- What to do:
Wherever the string "sorted" occurs in a line of these records, report that line.
==*==
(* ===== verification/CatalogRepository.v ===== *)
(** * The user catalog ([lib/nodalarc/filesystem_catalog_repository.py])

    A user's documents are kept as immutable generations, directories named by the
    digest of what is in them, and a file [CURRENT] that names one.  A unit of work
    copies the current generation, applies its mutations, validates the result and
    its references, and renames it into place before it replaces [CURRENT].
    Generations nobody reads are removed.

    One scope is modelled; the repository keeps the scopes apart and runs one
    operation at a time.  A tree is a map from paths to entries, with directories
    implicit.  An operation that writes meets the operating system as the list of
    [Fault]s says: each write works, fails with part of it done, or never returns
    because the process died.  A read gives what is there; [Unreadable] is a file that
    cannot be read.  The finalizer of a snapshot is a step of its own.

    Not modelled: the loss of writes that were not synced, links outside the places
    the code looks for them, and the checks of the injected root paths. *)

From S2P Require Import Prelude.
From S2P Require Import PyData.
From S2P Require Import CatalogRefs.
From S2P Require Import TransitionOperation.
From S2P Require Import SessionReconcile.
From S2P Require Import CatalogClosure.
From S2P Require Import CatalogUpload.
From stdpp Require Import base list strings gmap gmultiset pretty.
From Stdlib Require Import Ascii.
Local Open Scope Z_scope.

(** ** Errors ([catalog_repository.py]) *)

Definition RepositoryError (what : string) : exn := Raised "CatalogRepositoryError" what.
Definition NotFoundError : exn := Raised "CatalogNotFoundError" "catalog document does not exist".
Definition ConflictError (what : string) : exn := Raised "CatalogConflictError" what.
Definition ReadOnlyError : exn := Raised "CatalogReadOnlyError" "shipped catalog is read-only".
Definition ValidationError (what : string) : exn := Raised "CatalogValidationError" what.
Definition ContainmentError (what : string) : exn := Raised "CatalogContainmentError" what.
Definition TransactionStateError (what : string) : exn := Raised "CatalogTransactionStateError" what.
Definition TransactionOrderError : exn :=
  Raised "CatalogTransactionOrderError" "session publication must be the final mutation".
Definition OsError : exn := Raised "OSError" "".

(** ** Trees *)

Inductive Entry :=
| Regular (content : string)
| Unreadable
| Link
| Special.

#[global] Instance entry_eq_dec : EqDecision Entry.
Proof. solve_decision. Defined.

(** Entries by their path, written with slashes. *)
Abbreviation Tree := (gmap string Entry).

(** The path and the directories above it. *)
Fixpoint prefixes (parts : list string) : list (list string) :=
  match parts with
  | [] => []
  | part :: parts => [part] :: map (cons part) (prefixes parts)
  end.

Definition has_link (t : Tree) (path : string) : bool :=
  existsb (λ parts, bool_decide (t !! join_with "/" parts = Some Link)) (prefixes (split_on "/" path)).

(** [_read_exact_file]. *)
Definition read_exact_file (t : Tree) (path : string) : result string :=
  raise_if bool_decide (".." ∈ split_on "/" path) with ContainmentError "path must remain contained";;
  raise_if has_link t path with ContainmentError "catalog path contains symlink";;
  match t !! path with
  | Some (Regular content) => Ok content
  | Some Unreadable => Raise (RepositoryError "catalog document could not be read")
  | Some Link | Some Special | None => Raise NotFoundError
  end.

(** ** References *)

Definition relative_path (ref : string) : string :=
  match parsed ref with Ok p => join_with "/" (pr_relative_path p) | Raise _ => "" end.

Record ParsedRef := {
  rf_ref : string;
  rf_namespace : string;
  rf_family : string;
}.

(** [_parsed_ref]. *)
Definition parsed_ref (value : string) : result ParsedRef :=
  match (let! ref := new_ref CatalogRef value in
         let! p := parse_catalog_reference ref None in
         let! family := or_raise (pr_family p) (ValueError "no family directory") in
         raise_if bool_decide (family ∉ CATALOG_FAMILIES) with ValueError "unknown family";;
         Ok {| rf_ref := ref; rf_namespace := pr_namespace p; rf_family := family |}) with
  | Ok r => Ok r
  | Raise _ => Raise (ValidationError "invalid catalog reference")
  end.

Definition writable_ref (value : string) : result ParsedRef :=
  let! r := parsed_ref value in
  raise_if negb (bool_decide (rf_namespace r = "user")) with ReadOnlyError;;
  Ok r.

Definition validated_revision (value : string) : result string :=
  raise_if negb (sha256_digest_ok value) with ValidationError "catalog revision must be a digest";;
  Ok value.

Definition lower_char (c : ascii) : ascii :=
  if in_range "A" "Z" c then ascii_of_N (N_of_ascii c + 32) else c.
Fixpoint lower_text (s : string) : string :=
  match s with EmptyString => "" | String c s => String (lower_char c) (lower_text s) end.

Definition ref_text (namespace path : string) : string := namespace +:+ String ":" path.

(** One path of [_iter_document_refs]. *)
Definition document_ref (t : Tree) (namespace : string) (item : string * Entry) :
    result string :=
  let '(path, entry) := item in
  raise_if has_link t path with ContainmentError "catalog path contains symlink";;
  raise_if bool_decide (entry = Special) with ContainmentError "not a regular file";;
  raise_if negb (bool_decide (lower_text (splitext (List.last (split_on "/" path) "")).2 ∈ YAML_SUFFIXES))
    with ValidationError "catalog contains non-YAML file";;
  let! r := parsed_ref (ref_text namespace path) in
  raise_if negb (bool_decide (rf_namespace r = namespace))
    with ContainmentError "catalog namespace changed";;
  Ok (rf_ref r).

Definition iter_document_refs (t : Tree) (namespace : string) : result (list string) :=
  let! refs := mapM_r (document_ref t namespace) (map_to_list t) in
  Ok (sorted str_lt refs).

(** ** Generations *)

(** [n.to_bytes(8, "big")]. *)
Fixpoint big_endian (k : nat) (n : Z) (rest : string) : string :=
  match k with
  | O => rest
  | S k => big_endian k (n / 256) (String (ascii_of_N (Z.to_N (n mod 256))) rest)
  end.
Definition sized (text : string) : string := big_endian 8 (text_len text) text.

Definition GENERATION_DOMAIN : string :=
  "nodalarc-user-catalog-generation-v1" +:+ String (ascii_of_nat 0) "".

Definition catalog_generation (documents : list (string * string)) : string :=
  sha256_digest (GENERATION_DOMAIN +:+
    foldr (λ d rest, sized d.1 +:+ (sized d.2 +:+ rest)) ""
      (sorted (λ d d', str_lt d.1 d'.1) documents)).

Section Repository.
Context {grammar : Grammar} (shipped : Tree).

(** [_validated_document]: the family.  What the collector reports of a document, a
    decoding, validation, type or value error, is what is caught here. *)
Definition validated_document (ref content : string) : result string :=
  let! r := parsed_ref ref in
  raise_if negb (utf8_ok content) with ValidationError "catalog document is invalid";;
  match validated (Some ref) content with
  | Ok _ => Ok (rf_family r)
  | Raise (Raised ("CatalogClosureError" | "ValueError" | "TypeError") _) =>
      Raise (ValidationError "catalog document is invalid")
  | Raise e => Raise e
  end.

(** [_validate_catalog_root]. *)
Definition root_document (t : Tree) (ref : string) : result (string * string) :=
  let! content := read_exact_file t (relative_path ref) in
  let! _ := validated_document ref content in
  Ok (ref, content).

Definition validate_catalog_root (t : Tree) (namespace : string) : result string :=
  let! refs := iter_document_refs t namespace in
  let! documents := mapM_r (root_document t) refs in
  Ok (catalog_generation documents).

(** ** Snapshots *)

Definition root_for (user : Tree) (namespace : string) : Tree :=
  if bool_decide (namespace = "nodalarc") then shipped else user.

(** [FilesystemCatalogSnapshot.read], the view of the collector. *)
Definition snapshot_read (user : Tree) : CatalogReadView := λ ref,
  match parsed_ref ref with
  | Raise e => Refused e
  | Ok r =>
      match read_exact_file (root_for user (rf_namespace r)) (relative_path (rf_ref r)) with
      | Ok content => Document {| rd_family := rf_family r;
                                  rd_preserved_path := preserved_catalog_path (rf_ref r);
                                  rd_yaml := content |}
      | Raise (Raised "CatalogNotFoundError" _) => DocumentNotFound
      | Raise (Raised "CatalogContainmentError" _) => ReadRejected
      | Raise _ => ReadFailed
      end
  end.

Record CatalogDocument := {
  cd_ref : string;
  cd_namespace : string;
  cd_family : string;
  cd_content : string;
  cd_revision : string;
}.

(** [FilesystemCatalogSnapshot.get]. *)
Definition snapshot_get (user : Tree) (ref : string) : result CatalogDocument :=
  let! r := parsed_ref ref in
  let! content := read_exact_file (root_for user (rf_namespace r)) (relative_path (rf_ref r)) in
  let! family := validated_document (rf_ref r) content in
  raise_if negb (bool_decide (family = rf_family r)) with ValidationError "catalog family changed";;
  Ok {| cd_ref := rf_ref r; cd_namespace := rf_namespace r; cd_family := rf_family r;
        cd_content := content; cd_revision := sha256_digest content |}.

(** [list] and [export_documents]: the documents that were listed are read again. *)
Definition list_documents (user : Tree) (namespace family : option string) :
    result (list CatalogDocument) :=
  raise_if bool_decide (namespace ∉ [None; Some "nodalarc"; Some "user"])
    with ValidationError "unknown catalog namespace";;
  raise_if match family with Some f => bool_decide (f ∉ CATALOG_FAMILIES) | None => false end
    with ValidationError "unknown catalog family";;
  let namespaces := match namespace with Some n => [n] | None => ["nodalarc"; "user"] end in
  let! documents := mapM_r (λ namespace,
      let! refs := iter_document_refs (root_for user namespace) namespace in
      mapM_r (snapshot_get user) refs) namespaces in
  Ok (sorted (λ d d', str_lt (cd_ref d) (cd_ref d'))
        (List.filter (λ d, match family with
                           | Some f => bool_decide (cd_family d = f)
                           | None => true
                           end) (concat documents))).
==*==
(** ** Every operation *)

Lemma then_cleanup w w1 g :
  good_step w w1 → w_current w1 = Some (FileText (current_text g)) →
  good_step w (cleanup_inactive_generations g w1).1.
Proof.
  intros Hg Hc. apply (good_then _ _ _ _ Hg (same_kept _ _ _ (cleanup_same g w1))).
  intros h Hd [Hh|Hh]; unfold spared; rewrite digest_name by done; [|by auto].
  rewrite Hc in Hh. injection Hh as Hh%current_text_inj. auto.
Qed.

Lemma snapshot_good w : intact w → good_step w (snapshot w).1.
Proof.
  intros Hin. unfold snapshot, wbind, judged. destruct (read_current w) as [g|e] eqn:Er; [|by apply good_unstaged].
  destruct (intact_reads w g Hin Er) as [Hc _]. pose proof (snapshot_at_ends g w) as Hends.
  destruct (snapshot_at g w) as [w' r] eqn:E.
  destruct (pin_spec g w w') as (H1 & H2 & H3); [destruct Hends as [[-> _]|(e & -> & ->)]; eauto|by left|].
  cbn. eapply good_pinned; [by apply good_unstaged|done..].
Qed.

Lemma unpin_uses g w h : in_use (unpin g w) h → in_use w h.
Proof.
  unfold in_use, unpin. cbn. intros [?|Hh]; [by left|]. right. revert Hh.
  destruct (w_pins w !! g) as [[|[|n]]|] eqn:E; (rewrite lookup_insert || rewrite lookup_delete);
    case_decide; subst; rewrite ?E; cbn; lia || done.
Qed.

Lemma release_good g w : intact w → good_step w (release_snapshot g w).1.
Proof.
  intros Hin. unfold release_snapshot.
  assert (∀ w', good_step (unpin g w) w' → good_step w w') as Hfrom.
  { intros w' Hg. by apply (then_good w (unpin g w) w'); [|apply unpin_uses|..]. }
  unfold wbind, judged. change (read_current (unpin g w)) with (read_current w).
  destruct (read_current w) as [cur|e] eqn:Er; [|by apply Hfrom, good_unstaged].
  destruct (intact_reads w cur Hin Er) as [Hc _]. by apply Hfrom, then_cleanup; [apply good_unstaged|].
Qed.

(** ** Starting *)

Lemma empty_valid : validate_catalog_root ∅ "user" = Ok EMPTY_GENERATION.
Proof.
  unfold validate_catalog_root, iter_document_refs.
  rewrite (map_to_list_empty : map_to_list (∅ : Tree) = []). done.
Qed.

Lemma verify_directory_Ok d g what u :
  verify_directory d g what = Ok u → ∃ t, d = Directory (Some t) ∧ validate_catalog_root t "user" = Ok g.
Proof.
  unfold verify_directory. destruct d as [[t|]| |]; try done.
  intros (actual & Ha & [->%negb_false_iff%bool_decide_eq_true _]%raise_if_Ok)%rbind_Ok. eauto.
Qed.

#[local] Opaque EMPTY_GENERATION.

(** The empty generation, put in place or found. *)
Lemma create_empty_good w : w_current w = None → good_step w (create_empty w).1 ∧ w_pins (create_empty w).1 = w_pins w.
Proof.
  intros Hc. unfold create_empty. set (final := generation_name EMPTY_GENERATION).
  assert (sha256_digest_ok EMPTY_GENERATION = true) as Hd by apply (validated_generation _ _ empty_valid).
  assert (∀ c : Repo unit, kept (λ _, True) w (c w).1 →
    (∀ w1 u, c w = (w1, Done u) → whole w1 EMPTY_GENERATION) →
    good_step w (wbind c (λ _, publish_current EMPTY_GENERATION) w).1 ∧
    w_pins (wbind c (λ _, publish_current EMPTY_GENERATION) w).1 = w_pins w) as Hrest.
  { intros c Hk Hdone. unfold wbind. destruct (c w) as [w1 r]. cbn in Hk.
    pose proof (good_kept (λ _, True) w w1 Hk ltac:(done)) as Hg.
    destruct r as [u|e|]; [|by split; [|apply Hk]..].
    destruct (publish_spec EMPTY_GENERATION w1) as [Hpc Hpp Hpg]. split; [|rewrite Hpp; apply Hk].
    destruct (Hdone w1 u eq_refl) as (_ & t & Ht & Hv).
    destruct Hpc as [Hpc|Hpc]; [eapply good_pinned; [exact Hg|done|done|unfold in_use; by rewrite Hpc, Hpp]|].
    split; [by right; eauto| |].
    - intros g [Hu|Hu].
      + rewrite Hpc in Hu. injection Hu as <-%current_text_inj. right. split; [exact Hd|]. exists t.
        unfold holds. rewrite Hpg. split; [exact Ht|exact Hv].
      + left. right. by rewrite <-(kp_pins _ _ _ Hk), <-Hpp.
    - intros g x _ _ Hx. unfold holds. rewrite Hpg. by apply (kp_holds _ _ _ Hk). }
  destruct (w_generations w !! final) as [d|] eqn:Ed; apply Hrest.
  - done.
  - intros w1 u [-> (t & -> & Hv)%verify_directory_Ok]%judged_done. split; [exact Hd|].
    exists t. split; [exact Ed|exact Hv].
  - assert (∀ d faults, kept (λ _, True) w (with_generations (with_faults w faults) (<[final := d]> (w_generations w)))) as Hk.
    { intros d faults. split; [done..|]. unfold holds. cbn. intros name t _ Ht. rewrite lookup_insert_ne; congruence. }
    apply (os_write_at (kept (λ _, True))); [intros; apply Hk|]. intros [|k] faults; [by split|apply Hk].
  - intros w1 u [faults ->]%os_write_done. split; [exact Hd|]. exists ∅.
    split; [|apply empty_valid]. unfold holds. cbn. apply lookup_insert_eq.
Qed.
==*==
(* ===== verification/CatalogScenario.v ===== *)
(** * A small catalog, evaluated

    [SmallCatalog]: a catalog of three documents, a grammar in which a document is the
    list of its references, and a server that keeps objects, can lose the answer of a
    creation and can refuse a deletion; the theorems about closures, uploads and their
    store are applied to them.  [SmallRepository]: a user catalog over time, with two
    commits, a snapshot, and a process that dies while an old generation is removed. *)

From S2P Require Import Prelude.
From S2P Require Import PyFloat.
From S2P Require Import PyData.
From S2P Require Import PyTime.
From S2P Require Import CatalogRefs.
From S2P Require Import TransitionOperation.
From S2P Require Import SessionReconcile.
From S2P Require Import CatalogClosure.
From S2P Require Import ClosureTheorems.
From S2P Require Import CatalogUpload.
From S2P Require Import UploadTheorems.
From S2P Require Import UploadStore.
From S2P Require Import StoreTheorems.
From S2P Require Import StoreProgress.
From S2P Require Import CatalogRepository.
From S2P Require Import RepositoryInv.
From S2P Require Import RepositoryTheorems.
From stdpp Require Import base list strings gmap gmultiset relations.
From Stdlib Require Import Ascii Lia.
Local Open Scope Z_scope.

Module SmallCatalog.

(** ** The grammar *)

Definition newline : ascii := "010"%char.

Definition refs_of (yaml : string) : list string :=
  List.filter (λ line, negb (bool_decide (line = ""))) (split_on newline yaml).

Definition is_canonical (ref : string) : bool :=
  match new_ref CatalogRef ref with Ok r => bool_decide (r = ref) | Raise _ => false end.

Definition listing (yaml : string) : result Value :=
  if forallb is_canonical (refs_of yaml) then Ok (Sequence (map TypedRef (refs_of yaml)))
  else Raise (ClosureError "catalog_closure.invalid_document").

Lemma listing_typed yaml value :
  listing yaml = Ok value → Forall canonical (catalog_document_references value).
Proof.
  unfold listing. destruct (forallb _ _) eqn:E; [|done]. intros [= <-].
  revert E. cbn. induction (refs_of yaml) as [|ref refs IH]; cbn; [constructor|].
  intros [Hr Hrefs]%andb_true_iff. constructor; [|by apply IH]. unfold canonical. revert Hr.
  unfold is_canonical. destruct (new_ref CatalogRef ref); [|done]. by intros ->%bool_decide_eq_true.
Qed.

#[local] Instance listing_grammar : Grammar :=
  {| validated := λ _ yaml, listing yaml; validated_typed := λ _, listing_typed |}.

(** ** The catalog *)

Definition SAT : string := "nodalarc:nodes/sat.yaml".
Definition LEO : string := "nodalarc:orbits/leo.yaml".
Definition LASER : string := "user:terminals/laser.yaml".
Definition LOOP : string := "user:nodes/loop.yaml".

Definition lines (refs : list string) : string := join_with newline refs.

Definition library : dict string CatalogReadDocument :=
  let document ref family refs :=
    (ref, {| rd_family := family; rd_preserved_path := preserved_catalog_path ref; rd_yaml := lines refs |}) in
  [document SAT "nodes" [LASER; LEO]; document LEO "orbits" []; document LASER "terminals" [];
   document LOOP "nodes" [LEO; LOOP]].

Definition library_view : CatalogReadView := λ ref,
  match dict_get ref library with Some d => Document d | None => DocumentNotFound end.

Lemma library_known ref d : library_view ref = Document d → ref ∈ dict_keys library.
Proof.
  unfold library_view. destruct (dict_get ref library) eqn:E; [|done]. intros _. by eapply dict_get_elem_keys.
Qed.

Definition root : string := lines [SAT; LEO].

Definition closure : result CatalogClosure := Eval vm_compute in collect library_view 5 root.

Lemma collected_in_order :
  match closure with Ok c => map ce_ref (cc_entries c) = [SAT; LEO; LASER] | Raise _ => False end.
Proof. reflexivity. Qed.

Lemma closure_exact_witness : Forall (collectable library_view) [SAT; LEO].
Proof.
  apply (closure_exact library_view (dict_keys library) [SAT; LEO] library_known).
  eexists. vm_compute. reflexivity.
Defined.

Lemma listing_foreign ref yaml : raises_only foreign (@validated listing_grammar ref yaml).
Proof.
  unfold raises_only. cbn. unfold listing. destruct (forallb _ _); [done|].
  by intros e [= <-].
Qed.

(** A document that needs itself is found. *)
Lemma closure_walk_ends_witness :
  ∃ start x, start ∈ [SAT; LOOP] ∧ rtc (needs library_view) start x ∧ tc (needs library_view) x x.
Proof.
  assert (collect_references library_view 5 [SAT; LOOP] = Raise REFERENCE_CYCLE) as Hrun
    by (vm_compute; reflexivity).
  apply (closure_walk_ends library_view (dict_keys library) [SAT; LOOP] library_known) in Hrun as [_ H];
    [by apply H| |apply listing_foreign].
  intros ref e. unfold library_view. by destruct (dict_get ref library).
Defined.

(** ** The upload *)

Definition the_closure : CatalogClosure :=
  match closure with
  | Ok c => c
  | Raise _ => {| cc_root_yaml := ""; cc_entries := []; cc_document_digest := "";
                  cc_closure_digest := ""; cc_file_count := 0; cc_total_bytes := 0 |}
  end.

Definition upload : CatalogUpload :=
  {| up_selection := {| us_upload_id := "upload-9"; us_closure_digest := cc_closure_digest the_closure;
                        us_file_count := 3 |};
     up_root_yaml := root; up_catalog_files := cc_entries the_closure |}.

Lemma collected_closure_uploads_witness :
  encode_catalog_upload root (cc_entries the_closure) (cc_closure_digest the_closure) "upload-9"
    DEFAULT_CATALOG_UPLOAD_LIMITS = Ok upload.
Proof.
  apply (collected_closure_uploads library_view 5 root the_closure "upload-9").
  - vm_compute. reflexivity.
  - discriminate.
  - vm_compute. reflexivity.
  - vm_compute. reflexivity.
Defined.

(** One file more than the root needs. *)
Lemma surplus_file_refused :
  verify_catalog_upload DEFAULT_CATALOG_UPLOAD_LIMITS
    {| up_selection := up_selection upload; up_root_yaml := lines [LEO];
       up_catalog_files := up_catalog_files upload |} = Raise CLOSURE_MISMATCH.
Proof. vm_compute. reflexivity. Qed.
==*==
- Reply to the exercise:
  Ok (sorted str_lt refs).
      (sorted (λ d d', str_lt d.1 d'.1) documents)).
  Ok (sorted (λ d d', str_lt (cd_ref d) (cd_ref d'))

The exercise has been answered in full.